I hardly ever (ok, never) volunteer to pattern test, as I tend to be a bit of a procrastinator. But then a few weeks ago I was washing Hazel’s one warm sleep sack for the umpteenth time and I was thinking that I should really just make her a second one. Then I considered having to draft a pattern and quickly changed my mind. Strangely enough, that same day An of Straight Grain put out a call for pattern testers for her newest pattern, the Lua Sleep Sack. I very quickly volunteered (before I considered my procrastination issue!), and was so happy to have been selected.


I can’t really remember what first led me to An’s blog, but I’m sure it was because of her adorable daughters and the unique and beautiful clothing she creates for them. I hadn’t previously sewn from any of her patterns but I had a feeling this would be a good one, and indeed it was! And no need to worry about procrastinating — as soon as I received my copy of the pattern I was off rummaging in my double gauze stash.


This is a great project to show off a special piece of fabric so I picked this lovely Nani Iro double gauze for the outer, paired with a lime green Free Spirit voile for the lining. An gives the option of a piping detail for the front, which I thought was a nice added detail. I didn’t have any piping on hand, but I added a little faux piping by just folding a narrow piece of hot pink voile and inserting it as if it was piping (to match with my hot pink invisible zipper!).
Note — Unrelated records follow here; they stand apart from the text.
Lemma enum_views (es : list (StringObject * (V * Z))) :
  (fun x : Z * StringObject => (fst x, characters (snd x))) <$> omap enum_key es = omap enum_view (view <$> es).
Proof.
  induction es as [|e es IH]; [done|]. cbn [fmap list_fmap omap list_omap]. unfold enum_key at 1, enum_view at 1. unfold view at 1 2 3 4. cbn [fst snd].
  destruct (_ || _); [exact IH|]. cbn [fmap list_fmap fst snd]. f_equal. exact IH.
Qed.

Lemma NumberOfEnumElements_spec (t : StringDictionary) :
  NumberOfEnumElements t = Z.of_nat (length (omap enum_key (live (entries t)))).
Proof.
  unfold NumberOfEnumElements, NumberOfElementsFilterAttributes. induction (entries t) as [|[[| |o] [v smi]] es IH]; [done|exact IH|exact IH|].
  rewrite live_cons. cbn [live_of fst snd app omap list_omap count_filtered]. unfold enum_key at 1. cbn [fst snd]. rewrite IH. unfold IsDontEnum.
  destruct (IsDeleted _); [done|]. cbn [orb]. destruct (_ =? 0); cbn [negb length]; lia.
Qed.

(** The loop stores the keys and their indices. *)
Lemma store_next {A} (l : list A) i n x : (i + S n <= length l)%nat ->
  store l i x = Some (<[i := x]> l) /\ take (S i) (<[i := x]> l) = take i l ++ [x] /\ drop (S i + n) (<[i := x]> l) = drop (i + S n) l.
Proof.
  intros Hlen. destruct (lookup_lt_is_Some_2 l i) as [y Hy]; [lia|]. unfold store. rewrite Hy. split; [done|]. split.
  - rewrite (take_S_r _ _ x) by (apply list_lookup_insert_eq; lia). by rewrite take_insert_ge by lia.
  - rewrite drop_insert_lt by lia. f_equal. lia.
Qed.

Lemma copy_enum_keys_spec (es : list (Element StringObject * (V * Z))) storage sort_array i :
  let E := omap enum_key (live es) in
  length storage = length sort_array -> (i + length E <= length storage)%nat ->
  copy_enum_keys es storage sort_array i =
    Some (take i storage ++ (Some <$> E.*2) ++ drop (i + length E) storage, take i sort_array ++ E.*1 ++ drop (i + length E) sort_array).
Proof.
  revert storage sort_array i. induction es as [|[[| |o] [v smi]] es IH]; intros storage sort_array i E Hlen Hi; [|by apply IH|by apply IH|].
  - cbn. by rewrite Nat.add_0_r, !take_drop.
  - assert (HE : E = if IsDeleted (FromSmi smi) || IsDontEnum (FromSmi smi) then omap enum_key (live es) else (index (FromSmi smi), o) :: omap enum_key (live es)).
    { change E with (match enum_key (o, (v, smi)) with Some y => y :: omap enum_key (live es) | None => omap enum_key (live es) end).
      unfold enum_key at 1. cbn [fst snd]. by destruct (_ || _). }
    rewrite HE in *. clear E HE. cbn [copy_enum_keys]. destruct (_ || _); [by apply IH|]. rewrite !fmap_cons. cbn [length fst snd] in *.
    destruct (store_next storage i _ (Some o) Hi) as (-> & T1 & D1). rewrite Hlen in Hi.
    destruct (store_next sort_array i _ (index (FromSmi smi)) Hi) as (Hs & T2 & D2). cbn [mbind option_bind]. rewrite Hs. cbn [mbind option_bind].
    rewrite IH by (rewrite ?length_insert; lia). by rewrite T1, T2, D1, D2, <- !app_assoc.
Qed.

(** The properties that are enumerated, with their indices. *)
Lemma enum_stored l is_ :
  length is_ = length l -> Forall property_ok l -> Forall index_ok is_ ->
  let E := omap enum_view (zip_with stored l is_) in E.*2 = enumerated l /\ E.*1 `sublist_of` is_.
Proof.
  revert is_. induction l as [|p l IH]; intros [|i is_] Hlen Hp Hi; try done. apply Forall_cons in Hp as [Hp0 Hp]. apply Forall_cons in Hi as [Hi0 Hi].
  injection Hlen as Hlen. destruct (IH is_ Hlen Hp Hi) as [H1 H2]. cbn [zip_with omap list_omap].
  destruct (read_stored p i Hp0 Hi0) as (Hx & Ha & _ & Hd).
  assert (Hv : enum_view (stored p i) = if Z.land (p_attributes p) DONT_ENUM =? 0 then Some (i, p_name p) else None).
  { unfold enum_view. rewrite Hd, Hx. unfold IsDontEnum. rewrite Ha. cbn [orb]. by destruct (_ =? 0). }
  rewrite Hv. unfold enumerated. cbn [List.filter]. destruct (Z.land (p_attributes p) DONT_ENUM =? 0); cbn [negb fmap list_fmap fst snd].
  - split; [f_equal; exact H1|by apply sublist_skip].
  - split; [exact H1|by apply sublist_cons].
Qed.

Lemma sorted_sublist (l l' : list Z) : l `sublist_of` l' -> StronglySorted Z.lt l' -> StronglySorted Z.lt l.
Proof.
  induction 1 as [|x l l' Hsub IH|x l l' Hsub IH]; intros Hs; [constructor| |]; apply StronglySorted_inv in Hs as [Hs Hx]; [|by apply IH].
  constructor; [by apply IH|]. rewrite Forall_forall in Hx |- *. intros y Hy. apply Hx. by eapply elem_of_sublist.
Qed.

Lemma sorted_pairs {A} (l : list (Z * A)) : StronglySorted Z.lt l.*1 -> StronglySorted (fun x y => x.1 < y.1) l.
Proof.
  induction l as [|x l IH]; intros Hs; [constructor|]. rewrite fmap_cons in Hs. apply StronglySorted_inv in Hs as [Hs Hx]. constructor; [by apply IH|]. rewrite Forall_forall. rewrite Forall_forall in Hx. intros y Hy. apply Hx. by apply list_elem_of_fmap_2.
Qed.

(** The names in an array of keys. *)
Definition names (c : list (option StringObject)) : list (option (list Z)) := (fun o : option StringObject => characters <$> o) <$> c.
The pattern was surprisingly easy to put together and results in a really beautiful, not to mention useful!, item. I highly recommend it! I made Hazel the 6-12 month size, and it’s a perfect fit, with room to move around, and even room to grow. I’m happy to say that this sleep sack has already gotten lots of use around here – it’s definitely the one I reach for most often! You can buy a copy here if you want to make your own.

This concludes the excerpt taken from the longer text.